Yorkshire, by a considerable margin the more focused of the two teams, are hoping to win this match, reduced to three days through rain, on the final day, the crucial question being whether they succeed in enforcing the follow-on. At the close the home county need another 69 runs to do so with four wickets in hand. There were several individual highlights during the day, starting with a century from Adil Rashid, while Somerset were given hope by fighting innings from Marcus Trescothick, in his 300th first-class match, and James Hildreth.
It was Yorkshire all the way from the start of play, when Yorkshire were 341 for five. Rasheed took care to move from 47 to 50, the landmark taking him only 59 balls, but then he and Andy Hodd clinically took advantage of an unthreatening bowling line-up. Rarely did either look in any difficulty or play a false stroke, but when they did, Somerset were unprepared for it. Hodd on 41 edged a ball that should have been caught by either wicketkeeper or first slip, but was missed by both. After reaching 50 off 84 balls, Hodd was again missed in the slips. Somerset at this stage appeared to be merely going through the motions in the field.

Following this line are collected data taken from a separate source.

(* ===== verification/Stun.v ===== *)
(** STUN messages ([rtc-stun/src/message.rs], [attributes.rs], [integrity.rs], [fingerprint.rs],
    [checks.rs]): the message a client builds attribute by attribute in its buffer, the decoder,
    and the two attributes that protect a message.

    A message keeps its wire image in [raw] next to the decoded fields; every operation updates
    both, and the operations index into the buffer. *)

From S2P Require Import Prelude.

(** [to_be_bytes] and [from_be_bytes] *)
Abbreviation be := BigEndian.enc.
Abbreviation of_be := BigEndian.dec.

Definition MAGIC_COOKIE : Z := 0x2112A442.
Definition ATTRIBUTE_HEADER_SIZE : Z := 4.
Definition MESSAGE_HEADER_SIZE : Z := 20.
Definition TRANSACTION_ID_SIZE : Z := 12.

(** * Message types *)

Record MessageType := mkType { method : Z; class : Z }.

Definition CLASS_REQUEST : Z := 0.
Definition CLASS_INDICATION : Z := 1.
Definition CLASS_SUCCESS_RESPONSE : Z := 2.
Definition CLASS_ERROR_RESPONSE : Z := 3.
Definition METHOD_BINDING : Z := 1.
Definition BINDING_REQUEST : MessageType := mkType METHOD_BINDING CLASS_REQUEST.
Definition BINDING_SUCCESS : MessageType := mkType METHOD_BINDING CLASS_SUCCESS_RESPONSE.
Definition BINDING_ERROR : MessageType := mkType METHOD_BINDING CLASS_ERROR_RESPONSE.

Definition METHOD_ABITS : Z := 0xf.
Definition METHOD_BBITS : Z := 0x70.
Definition METHOD_DBITS : Z := 0xf80.
Definition METHOD_BSHIFT : Z := 1.
Definition METHOD_DSHIFT : Z := 2.
Definition C0BIT : Z := 1.
Definition C1BIT : Z := 2.
Definition CLASS_C0SHIFT : Z := 4.
Definition CLASS_C1SHIFT : Z := 7.

(** [MessageType::value] *)
Definition type_value (t : MessageType) : Z :=
  let a := Z.land (method t) METHOD_ABITS in
  let b := Z.land (method t) METHOD_BBITS in
  let d := Z.land (method t) METHOD_DBITS in
  let m := a + Z.shiftl b METHOD_BSHIFT + Z.shiftl d METHOD_DSHIFT in
  let c0 := Z.shiftl (Z.land (class t) C0BIT) CLASS_C0SHIFT in
  let c1 := Z.shiftl (Z.land (class t) C1BIT) CLASS_C1SHIFT in
  m + (c0 + c1).

(** [MessageType::read_value] *)
Definition read_value (value : Z) : MessageType :=
  let c0 := Z.land (Z.shiftr value CLASS_C0SHIFT) C0BIT in
  let c1 := Z.land (Z.shiftr value CLASS_C1SHIFT) C1BIT in
  let a := Z.land value METHOD_ABITS in
  let b := Z.land (Z.shiftr value METHOD_BSHIFT) METHOD_BBITS in
  let d := Z.land (Z.shiftr value METHOD_DSHIFT) METHOD_DBITS in
  mkType (a + b + d) (c0 + c1).

(** * Attributes *)

Record RawAttribute := mkAttr { attr_typ : Z; attr_length : Z; attr_value : bytes }.

Definition ATTR_USERNAME : Z := 0x0006.
Definition ATTR_MESSAGE_INTEGRITY : Z := 0x0008.
Definition ATTR_XORMAPPED_ADDRESS : Z := 0x0020.
Definition ATTR_FINGERPRINT : Z := 0x8028.
Definition PADDING : Z := 4.

Definition nearest_padded_value_length (l : Z) : Z :=
  let n := PADDING * (l / PADDING) in
  if n <? l then n + PADDING else n.

Definition compat_attr_type (val : Z) : Z := if val =? 0x8020 then ATTR_XORMAPPED_ADDRESS else val.

(** * Messages *)

Record Message := mkMessage {
  typ : MessageType;
  msg_length : Z;
  transaction_id : bytes;
  attributes : list RawAttribute;
  raw : bytes
}.

Definition eta_message (m : Message) : Message :=
  mkMessage (typ m) (msg_length m) (transaction_id m) (attributes m) (raw m).
#[export] Instance set_typ : Setter typ.
Proof. make_setter eta_message typ. Defined.
#[export] Instance set_length : Setter msg_length.
Proof. make_setter eta_message msg_length. Defined.
#[export] Instance set_tid : Setter transaction_id.
Proof. make_setter eta_message transaction_id. Defined.
#[export] Instance set_attributes : Setter attributes.
Proof. make_setter eta_message attributes. Defined.
#[export] Instance set_raw : Setter raw.
Proof. make_setter eta_message raw. Defined.

(** [buf[off..off + v.len()].copy_from_slice(v)] *)
Definition copy_at (off : Z) (v : bytes) (buf : bytes) : res bytes :=
  if off + len v <=? len buf
  then Ok (take (Z.to_nat off) buf ++ v ++ drop (Z.to_nat (off + len v)) buf)
  else Panic.

Definition message_new : Message :=
  mkMessage (mkType 0 0) 0 (replicate 12 0) [] (replicate 20 0).

(** [Message::grow] *)
Definition grow (n : Z) (resize : bool) (buf : bytes) : bytes :=
  if n <=? len buf then
    if resize then take (Z.to_nat n) buf else buf
  else buf ++ replicate (Z.to_nat (n - len buf)) 0.

Definition edit_raw (f : bytes → res bytes) : sm Message unit := λ m,
  match f (raw m) with
  | Ok b => (Ok tt, m <| raw := b |>)
  | Err e => (Err e, m)
  | Panic => (Panic, m)
  end.

Definition write_length : sm Message unit := λ m,
  edit_raw (λ b, copy_at 2 (be 2 (u16 (msg_length m))) (grow 4 false b)) m.
Definition write_type : sm Message unit := λ m,
  edit_raw (λ b, copy_at 0 (be 2 (type_value (typ m))) (grow 2 false b)) m.
Definition write_transaction_id : sm Message unit := λ m,
  edit_raw (λ b, copy_at 8 (transaction_id m) b) m.

Definition write_header : sm Message unit :=
  do! _ <- edit_raw (λ b, Ok (grow MESSAGE_HEADER_SIZE false b));
  do! _ <- write_type;
  do! _ <- write_length;
  do! _ <- edit_raw (copy_at 4 (be 4 MAGIC_COOKIE));
  write_transaction_id.

Definition set_type (t : MessageType) : sm Message unit :=
  do! _ <- smodify (λ m, m <| typ := t |>);
  write_type.

(** The padding branch of [Message::add], behind a value of [l] octets that ends at [last] *)
Definition add_padding (last l : Z) : sm Message unit :=
  let bytes_to_add := nearest_padded_value_length l - l in
  do! _ <- edit_raw (λ b, copy_at last (replicate (Z.to_nat bytes_to_add) 0) (grow (last + bytes_to_add) true b));
  smodify (λ m, m <| msg_length ::= λ n, u32 (n + bytes_to_add) |>).

(** [Message::add].  [length] is a [u32]; a build without overflow checks wraps it. *)
Definition add (t : Z) (v : bytes) : sm Message unit := λ m,
  let alloc_size := ATTRIBUTE_HEADER_SIZE + len v in
  let first := MESSAGE_HEADER_SIZE + msg_length m in
  let last := first + alloc_size in
  let attr := mkAttr t (u16 (len v)) v in
  (do! _ <- edit_raw (λ b, Ok (grow last true b));
   do! _ <- smodify (λ m, m <| msg_length ::= λ l, u32 (l + alloc_size) |>);
   do! _ <- edit_raw (copy_at first (be 2 t ++ be 2 (u16 (len v)) ++ v));
   do! _ <- (if attr_length attr mod PADDING =? 0 then sret tt else add_padding last (len v));
   do! _ <- smodify (λ m, m <| attributes ::= λ l, l ++ [attr] |>);
   write_length) m.

Definition reset (m : Message) : Message := m <| raw := [] |> <| msg_length := 0 |> <| attributes := [] |>.

Fixpoint add_all (l : list RawAttribute) : sm Message unit :=
  match l with
  | [] => sret tt
  | a :: l => do! _ <- add (attr_typ a) (attr_value a); add_all l
  end.

Definition write_attributes : sm Message unit := λ m,
  let attrs := attributes m in
  (do! _ <- smodify (λ m, m <| attributes := [] |>);
   do! _ <- add_all attrs;
   smodify (λ m, m <| attributes := attrs |>)) m.

Definition encode : sm Message unit :=
  do! _ <- smodify (λ m, m <| raw := [] |>);
  do! _ <- write_header;
  do! _ <- smodify (λ m, m <| msg_length := 0 |>);
  write_attributes.

(** The loop of [Message::decode] over the [size] octets after the header: its verdict, and the
    attributes it has pushed when it ends, also when it fails. *)
Fixpoint decode_attributes (fuel : nat) (offset size : Z) (b : bytes) : res unit * list RawAttribute :=
  match fuel with
  | O => (if offset <? size then Panic else Ok tt, [])
  | S fuel =>
      if offset <? size then
        if len b <? ATTRIBUTE_HEADER_SIZE then (Err ErrOther, [])
        else
          let a_typ := compat_attr_type (of_be (take 2 b)) in
          let a_l := of_be (take 2 (drop 2 b)) in
          let a_buff_l := nearest_padded_value_length a_l in
          let b := drop 4 b in
          if len b <? a_buff_l then (Err ErrOther, [])
          else
            let a := mkAttr a_typ a_l (take (Z.to_nat a_l) b) in
            let (r, rest) := decode_attributes fuel (offset + ATTRIBUTE_HEADER_SIZE + a_buff_l) size (drop (Z.to_nat a_buff_l) b) in
            (r, a :: rest)
      else (Ok tt, [])
  end.

(** [Message::decode] *)
Definition decode : sm Message unit := λ m,
  let buf := raw m in
  if len buf <? MESSAGE_HEADER_SIZE then (Err ErrUnexpectedHeaderEof, m)
  else
    let t := of_be (take 2 buf) in
    let size := of_be (take 2 (drop 2 buf)) in
    let cookie := of_be (take 4 (drop 4 buf)) in
    let full_size := MESSAGE_HEADER_SIZE + size in
    if negb (cookie =? MAGIC_COOKIE) then (Err ErrOther, m)
    else if len buf <? full_size then (Err ErrOther, m)
    else
      let (r, l) := decode_attributes (Z.to_nat size) 0 size (take (Z.to_nat size) (drop 20 buf)) in
      (r, m <| typ := read_value t |> <| msg_length := size |> <| transaction_id := take 12 (drop 8 buf) |>
            <| attributes := l |>).

Definition unmarshal_binary (data : bytes) : sm Message unit := λ m, decode (m <| raw := data |>).

Definition DEFAULT_RAW_CAPACITY : Z := 120.

(** [Message::read_from] with a reader over the octets of one datagram: one [read] into a buffer
    of [DEFAULT_RAW_CAPACITY] octets. *)
Definition read_from (datagram : bytes) : sm Message Z := λ m,
  let n := Z.min DEFAULT_RAW_CAPACITY (len datagram) in
  (do! _ <- decode; sret n) (m <| raw := take (Z.to_nat n) datagram |>).

(** [Message::clone_to]: the message that is written *)
Definition clone_to (m : Message) : sm Message unit := λ b, decode (b <| raw := raw m |>).

Definition is_stun_message (b : bytes) : bool :=
  (MESSAGE_HEADER_SIZE <=? len b) && (of_be (take 4 (drop 4 b)) =? MAGIC_COOKIE).

(** [Attributes::get], [Message::contains], [Message::get] *)
Definition attributes_get (l : list RawAttribute) (t : Z) : option RawAttribute :=
  find (λ a, attr_typ a =? t) l.
Definition contains (m : Message) (t : Z) : bool := existsb (λ a, attr_typ a =? t) (attributes m).
Definition get (m : Message) (t : Z) : res bytes :=
  match attributes_get (attributes m) t with
  | Some a => Ok (attr_value a)
  | None => Err ErrAttributeNotFound
  end.

(** * Setters *)

(** [impl Setter for TransactionId], [MessageType], [RawAttribute] *)
Definition transaction_id_add_to (tid : bytes) : sm Message unit :=
  do! _ <- smodify (λ m, m <| transaction_id := tid |>);
  write_transaction_id.
Definition type_add_to (t : MessageType) : sm Message unit := set_type t.
Definition raw_add_to (a : RawAttribute) : sm Message unit := add (attr_typ a) (attr_value a).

A typical quick-footed cover-drive brought Rashid his century off 119 balls, and in the next over Yorkshire declared, with Rashid on 103 (14 fours) and Hodd on 68 (his highest for Yorkshire) off 99 balls. The bowling figures were not a pretty sight to Somerset eyes, the best figures being two for 106 by Gemaal Hussain. In the circumstances the Irish off-spinner George Dockrell did a good holding job, taking one for 52 off 20.2 overs.
Somerset had six overs to bat before lunch, and they nearly lost the wicket of Marcus Trescothick. Yorkshire were convinced he should have been given out lbw to Ryan Sidebottom for 2, playing across the line to a straight ball, but the umpire would not co-operate. Somerset thus went in to lunch on 15 for no wicket. The only real target they had to aim for was 301, which would enable them to avoid the follow-on.

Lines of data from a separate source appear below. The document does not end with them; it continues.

(** Channel data round trip: data on a valid channel is encoded to a multiple of four octets
    that is recognised as channel data, and decoding them, whatever octets follow, gives number
    and data back. *)
Theorem channel_data_roundtrip d n c0 rest :
  channel_valid n = true → fits 16 (len d + len rest + 3) →
  ∃ c, channel_encode (mkChannelData d n c0) = Ok c ∧ cd_data c = d ∧ cd_number c = n ∧ len (cd_raw c) mod 4 = 0 ∧
    is_channel_data (cd_raw c ++ rest) = true ∧
    ∀ d0 n0, channel_decode (mkChannelData d0 n0 (cd_raw c ++ rest)) = (Ok tt, mkChannelData d n (cd_raw c ++ rest)).
Proof.
  intros Hn Hf. pose proof (len_nonneg d) as Nd. pose proof (len_nonneg rest) as Nr. pose proof (padded_bounds (len d) Nd) as Pb.
  assert (Hd : fits 16 (len d)) by (unfold fits in *; lia). eexists. split; [by apply channel_encode_eq|]. cbn [cd_data cd_number cd_raw].
  assert (Hc : fits 16 (channel_number n)).
  { unfold channel_valid in Hn. apply andb_true_iff in Hn as [H1%Z.leb_le H2%Z.leb_le]. unfold MIN_CHANNEL_NUMBER, MAX_CHANNEL_NUMBER, fits in *. lia. }
  set (w := be 2 (channel_number n) ++ be 2 (len d) ++ d ++ padding (len d)).
  assert (Ew : w ++ rest = be 2 (channel_number n) ++ be 2 (len d) ++ (d ++ padding (len d) ++ rest)) by (unfold w; by rewrite <-!app_assoc).
  assert (Lw : len w = 4 + nearest_padded_value_length (len d)) by (unfold w; rewrite !len_app, !len_be, len_value_padding by done; lia).
  assert (Lt : len (d ++ padding (len d) ++ rest) = nearest_padded_value_length (len d) + len rest) by (rewrite !len_app, len_value_padding by done; lia).
  assert (Ln : len (w ++ rest) = 4 + len (d ++ padding (len d) ++ rest)) by (rewrite len_app, Lw, Lt; lia).
  split_and!; [done|done|..].
  - rewrite Lw. unfold nearest_padded_value_length, PADDING. case_match; Z.div_mod_to_equations; lia.
  - unfold is_channel_data. rewrite Ln, (proj2 (Z.ltb_ge _ _)) by (rewrite Lt; unfold CHANNEL_DATA_HEADER_SIZE; lia). rewrite Ew.
    change 4%nat with (2 + 2)%nat. rewrite <-drop_drop, !drop_app_length' by by rewrite BigEndian.enc_length. rewrite !of_be_app, Lt by done.
    rewrite wrap_small by (unfold fits in *; lia). rewrite (proj2 (Z.ltb_ge _ _)) by lia. by destruct n.
  - intros d0 n0. unfold channel_decode. cbn [cd_raw cd_data]. rewrite Ln, (proj2 (Z.ltb_ge _ _)) by (rewrite Lt; unfold CHANNEL_DATA_HEADER_SIZE; lia).
    rewrite Ew. change 4%nat with (2 + 2)%nat. rewrite <-drop_drop, !drop_app_length' by by rewrite BigEndian.enc_length. rewrite !of_be_app, Lt by done.
    destruct n as [n]. cbn [channel_number] in *. rewrite Hn. cbn [negb]. rewrite (proj2 (Z.ltb_ge _ _)) by lia.
    by rewrite take_app_length' by (unfold len; lia).
Qed.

Soon after lunch Arun Suppiah, in dismal form, was trapped lbw by Steve Patterson for 5. But Trescothick was now dominating the scene, and when Somerset brought up their 50 in the 16th over, he had 43 of them. But then he became unaccountably bogged down, and lost Luke Gregory, lbw padding up to Patterson for a rather painful 3. Thanks to the intervals, Patterson and Sidebottom were still bowling, the latter economical but at times erratic in direction.

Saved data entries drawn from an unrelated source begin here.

(** The loop of [unpack_compressed]: a segment moves forward in the message, and of pointers ten at
    most are followed, so that [unpack_fuel] turns are enough. *)
Fixpoint unpack_loop (fuel : nat) (msg : bytes) (allow_compression : bool) (curr_off new_off ptr : Z) (name : bytes) : res (bytes * Z) :=
  match fuel with
  | O => Panic
  | S fuel =>
      if len msg <=? curr_off then Err ErrBaseLen
      else
        let! c := index msg curr_off in
        let curr_off := curr_off + 1 in
        if Z.land c 0xC0 =? 0x00 then
          if c =? 0 then
            let name := match name with [] => [46] | _ => name end in
            if NAME_LEN <? len name then Err ErrCalcLen else Ok (name, if ptr =? 0 then curr_off else new_off)
          else
            let end_off := curr_off + c in
            if len msg <? end_off then Err ErrCalcLen
            else
              let! segment := slice msg curr_off end_off in
              if utf8_valid segment then unpack_loop fuel msg allow_compression end_off new_off ptr (name ++ segment ++ [46])
              else Err ErrUtf8
        else if Z.land c 0xC0 =? 0xC0 then
          if negb allow_compression then Err ErrCompressedSrv
          else if len msg <=? curr_off then Err ErrInvalidPtr
          else
            let! c1 := index msg curr_off in
            let curr_off := curr_off + 1 in
            let new_off := if ptr =? 0 then curr_off else new_off in
            let ptr := ptr + 1 in
            if 10 <? ptr then Err ErrTooManyPtr
            else unpack_loop fuel msg allow_compression (Z.lor (Z.shiftl (Z.lxor c 0xC0) 8) c1) new_off ptr name
        else Err ErrReserved
  end.

Definition unpack_fuel (msg : bytes) : nat := 12 * S (length msg).
Definition unpack_compressed (msg : bytes) (off : Z) (allow_compression : bool) : res (bytes * Z) :=
  unpack_loop (unpack_fuel msg) msg allow_compression off off 0 [].
Definition name_unpack (msg : bytes) (off : Z) : res (bytes * Z) := unpack_compressed msg off true.

(** [Name::skip]: every turn moves forward. *)
Fixpoint skip_loop (fuel : nat) (msg : bytes) (new_off : Z) : res Z :=
  match fuel with
  | O => Panic
  | S fuel =>
      if len msg <=? new_off then Err ErrBaseLen
      else
        let! c := index msg new_off in
        let new_off := new_off + 1 in
        if Z.land c 0xC0 =? 0x00 then
          if c =? 0 then Ok new_off
          else
            let new_off := new_off + c in
            if len msg <? new_off then Err ErrCalcLen else skip_loop fuel msg new_off
        else if Z.land c 0xC0 =? 0xC0 then Ok (new_off + 1)
        else Err ErrReserved
  end.
Definition name_skip (msg : bytes) (off : Z) : res Z := skip_loop (S (length msg)) msg off.

(** * Questions and resource records *)

Record Question := mkQuestion { q_name : bytes; q_typ : DnsType; q_class : Z }.

Definition question_pack (q : Question) (msg : bytes) (compression : Compression) (compression_off : Z) : res (bytes * Compression) :=
  let! (msg, compression) := name_pack (q_name q) msg compression compression_off in
  Ok (pack_uint16 (pack_uint16 msg (type_u16 (q_typ q))) (q_class q), compression).

Record ResourceHeader := mkResourceHeader { rh_name : bytes; rh_typ : DnsType; rh_class : Z; rh_ttl : Z; rh_length : Z }.
Definition resource_header_default : ResourceHeader := mkResourceHeader [] TypUnsupported 0 0 0.

Inductive ResourceBody :=
| AResource (a : bytes)
| AaaaResource (aaaa : bytes)
| NsResource (ns : bytes)
| CnameResource (cname : bytes)
| PtrResource (ptr : bytes)
| MxResource (pref : Z) (mx : bytes)
| TxtResource (txt : list bytes)
| SrvResource (priority weight port : Z) (target : bytes)
| SoaResource (ns mbox : bytes) (serial refresh retry expire min_ttl : Z)
| OptResource (options : list (Z * bytes)).

Definition resource_header_unpack (msg : bytes) (off : Z) : res (ResourceHeader * Z) :=
  let! (name, off) := name_unpack msg off in
  let! (t, off) := unpack_uint16 msg off in
  let! (class, off) := unpack_uint16 msg off in
  let! (ttl, off) := unpack_uint32 msg off in
  let! (l, off) := unpack_uint16 msg off in
  Ok (mkResourceHeader name (type_from_u16 t) class ttl l, off).

(** [while n < length] of [TxtResource::unpack]: every turn takes an octet at least. *)
Fixpoint txt_loop (fuel : nat) (msg : bytes) (off n length_ : Z) (txts : list bytes) : res (list bytes * Z) :=
  if n <? length_ then
    match fuel with
    | O => Panic
    | S fuel =>
        let! (t, off) := unpack_str msg off in
        if length_ <? n + len t + 1 then Err ErrCalcLen else txt_loop fuel msg off (n + len t + 1) length_ (txts ++ [t])
    end
  else Ok (txts, off).

(** [while off < old_off + length] of [OptResource::unpack] *)
Fixpoint opt_loop (fuel : nat) (msg : bytes) (off stop : Z) (opts : list (Z * bytes)) : res (list (Z * bytes) * Z) :=
  if off <? stop then
    match fuel with
    | O => Panic
    | S fuel =>
        let! (code, off) := unpack_uint16 msg off in
        let! (l, off) := unpack_uint16 msg off in
        if len msg <? off + l then Err ErrCalcLen
        else
          let! data := slice msg off (off + l) in
          opt_loop fuel msg (off + l) stop (opts ++ [(code, data)])
    end
  else Ok (opts, off).

Definition unpack_resource_body (typ : DnsType) (msg : bytes) (off length_ : Z) : res (ResourceBody * Z) :=
  match typ with
  | TypA => let! (a, off) := unpack_bytes msg off 4 in Ok (AResource a, off)
  | TypAaaa => let! (a, off) := unpack_bytes msg off 16 in Ok (AaaaResource a, off)
  | TypNs => let! (n, off) := name_unpack msg off in Ok (NsResource n, off)
  | TypCname => let! (n, off) := name_unpack msg off in Ok (CnameResource n, off)
  | TypPtr => let! (n, off) := name_unpack msg off in Ok (PtrResource n, off)
  | TypMx =>
      let! (pref, off) := unpack_uint16 msg off in
      let! (n, off) := name_unpack msg off in Ok (MxResource pref n, off)
  | TypTxt => let! (txts, off) := txt_loop (S (length msg)) msg off 0 length_ [] in Ok (TxtResource txts, off)
  | TypSrv =>
      let! (priority, off) := unpack_uint16 msg off in
      let! (weight, off) := unpack_uint16 msg off in
      let! (port, off) := unpack_uint16 msg off in
      let! (n, off) := unpack_compressed msg off false in Ok (SrvResource priority weight port n, off)
  | TypSoa =>
      let! (ns, off) := name_unpack msg off in
      let! (mbox, off) := name_unpack msg off in
      let! (serial, off) := unpack_uint32 msg off in
      let! (refresh, off) := unpack_uint32 msg off in
      let! (retry, off) := unpack_uint32 msg off in
      let! (expire, off) := unpack_uint32 msg off in
      let! (min_ttl, off) := unpack_uint32 msg off in
      Ok (SoaResource ns mbox serial refresh retry expire min_ttl, off)
  | TypOpt => let! (opts, off) := opt_loop (S (length msg)) msg off (off + length_) [] in Ok (OptResource opts, off)
  | _ => Err ErrNilResourceBody
  end.

(** The answers that are packed are A records. *)
Record AnswerA := mkAnswerA { an_name : bytes; an_class : Z; an_ttl : Z; an_octets : bytes }.

(** [fix_len]: the length of the body, written over the placeholder at [len_off] *)
Definition fix_len (msg : bytes) (len_off pre_len : Z) : res bytes :=
  if (len msg <? pre_len) || (pre_len + (2 ^ 16 - 1) <? len msg) then Err ErrResTooLong
  else
    let con_len := len msg - pre_len in
    assert_ ((0 <=? len_off) && (len_off + 1 <? len msg))
      (Ok (take (Z.to_nat len_off) msg ++ [Z.land (Z.shiftr con_len 8) 0xFF; Z.land con_len 0xFF] ++ drop (Z.to_nat (len_off + 2)) msg)).

(** [Resource::pack] with an [AResource]; the length field is 0 before [fix_len]. *)
Definition resource_pack (r : AnswerA) (msg : bytes) (compression : Compression) (compression_off : Z) : res (bytes * Compression) :=
  let! (msg, compression) := name_pack (an_name r) msg compression compression_off in
  let msg := pack_uint32 (pack_uint16 (pack_uint16 msg (type_u16 TypA)) (an_class r)) (an_ttl r) in
  let len_off := len msg in
  let msg := pack_uint16 msg 0 in
  let pre_len := len msg in
  let! msg := fix_len (msg ++ an_octets r) len_off pre_len in
  Ok (msg, compression).

(** * Messages *)

Record Header := mkHeader {
  h_id : Z;
  h_response : bool;
  h_op_code : Z;
  h_authoritative : bool;
  h_truncated : bool;
  h_recursion_desired : bool;
  h_recursion_available : bool;
  h_rcode : Z
}.
Definition header_default : Header := mkHeader 0 false 0 false false false false 0.

Definition HEADER_BIT_QR : Z := Z.shiftl 1 15.
Definition HEADER_BIT_AA : Z := Z.shiftl 1 10.
Definition HEADER_BIT_TC : Z := Z.shiftl 1 9.
Definition HEADER_BIT_RD : Z := Z.shiftl 1 8.
Definition HEADER_BIT_RA : Z := Z.shiftl 1 7.

Definition header_bits (h : Header) : Z :=
  let set (b : bool) (bit bits : Z) := if b then Z.lor bits bit else bits in
  let bits := Z.lor (u16 (Z.shiftl (h_op_code h) 11)) (h_rcode h) in
  let bits := set (h_recursion_available h) HEADER_BIT_RA bits in
  let bits := set (h_recursion_desired h) HEADER_BIT_RD bits in
  let bits := set (h_truncated h) HEADER_BIT_TC bits in
  let bits := set (h_authoritative h) HEADER_BIT_AA bits in
  set (h_response h) HEADER_BIT_QR bits.

(** The numbers of questions and of the records of each section *)
Record HeaderInternal := mkHeaderInternal { hi_id : Z; hi_bits : Z; hi_questions : Z; hi_answers : Z; hi_authorities : Z; hi_additionals : Z }.

Definition header_pack (h : HeaderInternal) (msg : bytes) : bytes :=
  pack_uint16 (pack_uint16 (pack_uint16 (pack_uint16 (pack_uint16 (pack_uint16 msg (hi_id h)) (hi_bits h)) (hi_questions h)) (hi_answers h))
    (hi_authorities h)) (hi_additionals h).

Definition header_unpack (msg : bytes) (off : Z) : res (HeaderInternal * Z) :=
  let! (id, off) := unpack_uint16 msg off in
  let! (bits, off) := unpack_uint16 msg off in
  let! (questions, off) := unpack_uint16 msg off in
  let! (answers, off) := unpack_uint16 msg off in
  let! (authorities, off) := unpack_uint16 msg off in
  let! (additionals, off) := unpack_uint16 msg off in
  Ok (mkHeaderInternal id bits questions answers authorities additionals, off).

(** A message as it is sent: without authorities and additional records *)
Record Message := mkMessage { m_header : Header; m_questions : list Question; m_answers : list AnswerA }.

Fixpoint pack_each {A} (pack : A → bytes → Compression → Z → res (bytes * Compression)) (xs : list A) (msg : bytes) (c : Compression) (off : Z)
    : res (bytes * Compression) :=
  match xs with
  | [] => Ok (msg, c)
  | x :: xs => let! (msg, c) := pack x msg c off in pack_each pack xs msg c off
  end.

Definition append_pack (m : Message) (b : bytes) : res bytes :=
  if 2 ^ 16 - 1 <? len (m_questions m) then Err ErrTooManyQuestions
  else if 2 ^ 16 - 1 <? len (m_answers m) then Err ErrTooManyAnswers
  else
    let h := mkHeaderInternal (h_id (m_header m)) (header_bits (m_header m)) (u16 (len (m_questions m))) (u16 (len (m_answers m))) 0 0 in
    let compression_off := len b in
    let msg := header_pack h b in
    let! (msg, c) := pack_each question_pack (m_questions m) msg (Some ∅) compression_off in
    let! (msg, _) := pack_each resource_pack (m_answers m) msg c compression_off in
    Ok msg.

Definition message_pack (m : Message) : res bytes := append_pack m [].

(** * The parser *)

Inductive Section_ := SecNotStarted | SecHeader | SecQuestions | SecAnswers | SecAuthorities | SecAdditionals | SecDone.

Definition section_u8 (s : Section_) : Z :=
  match s with SecNotStarted => 0 | SecHeader => 1 | SecQuestions => 2 | SecAnswers => 3 | SecAuthorities => 4 | SecAdditionals => 5 | SecDone => 6 end.
Definition section_from_u8 (v : Z) : Section_ :=
  match v with 0 => SecNotStarted | 1 => SecHeader | 2 => SecQuestions | 3 => SecAnswers | 4 => SecAuthorities | 5 => SecAdditionals | _ => SecDone end.

Definition header_count (h : HeaderInternal) (sec : Section_) : Z :=
  match sec with
  | SecQuestions => hi_questions h | SecAnswers => hi_answers h | SecAuthorities => hi_authorities h | SecAdditionals => hi_additionals h
  | _ => 0
  end.

Record Parser := mkParser {
  p_msg : bytes;
  p_header : HeaderInternal;
  p_section : Section_;
  p_off : Z;
  p_index : Z;
  p_res_header_valid : bool;
  p_res_header : ResourceHeader
}.

Definition eta_parser (p : Parser) : Parser :=
  mkParser (p_msg p) (p_header p) (p_section p) (p_off p) (p_index p) (p_res_header_valid p) (p_res_header p).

A leg glance for four brought Trescothick his fifty off 76 balls. But he was never quite the same again, and was eventually dismissed lbw to Rich Pyrah for 74, scored off 101 balls; 103 for three. At tea they had reached 112 for three, with the South African Dean Elgar and James Hildreth at the crease.
Elgar fell soon after the break, slashing a virtual long hop from Sidebottom to backward point for 28; 120 for four. The locals insisted that this was a typical weak batting performance for this season, with one wicket after another being thrown away. Hildreth and Alex Barrow responded with some positive batting; the fifty partnership came up and looked promising, but then Adam Lyth came on to bowl his occasional off-spin, perhaps because of the fading light. Barrow (26) seemed quite bemused by a slow yorker and managed to chop it on to his stumps.
The very next ball, Peter Trego managed to drive a tame return catch to Lyth; 172 for six. Craig Meschede played out the next delivery with great care, preventing what would have been an unlikely hat-trick. He then started to build a partnership with Hildreth, who seemed to be finding his way back to form, reaching his fifty off 78 balls. They were still together at the close, when the score was 232 for six, giving Somerset hope of saving the follow-on and escaping with a draw on the final day. Hildreth had 76 and Meschede 12.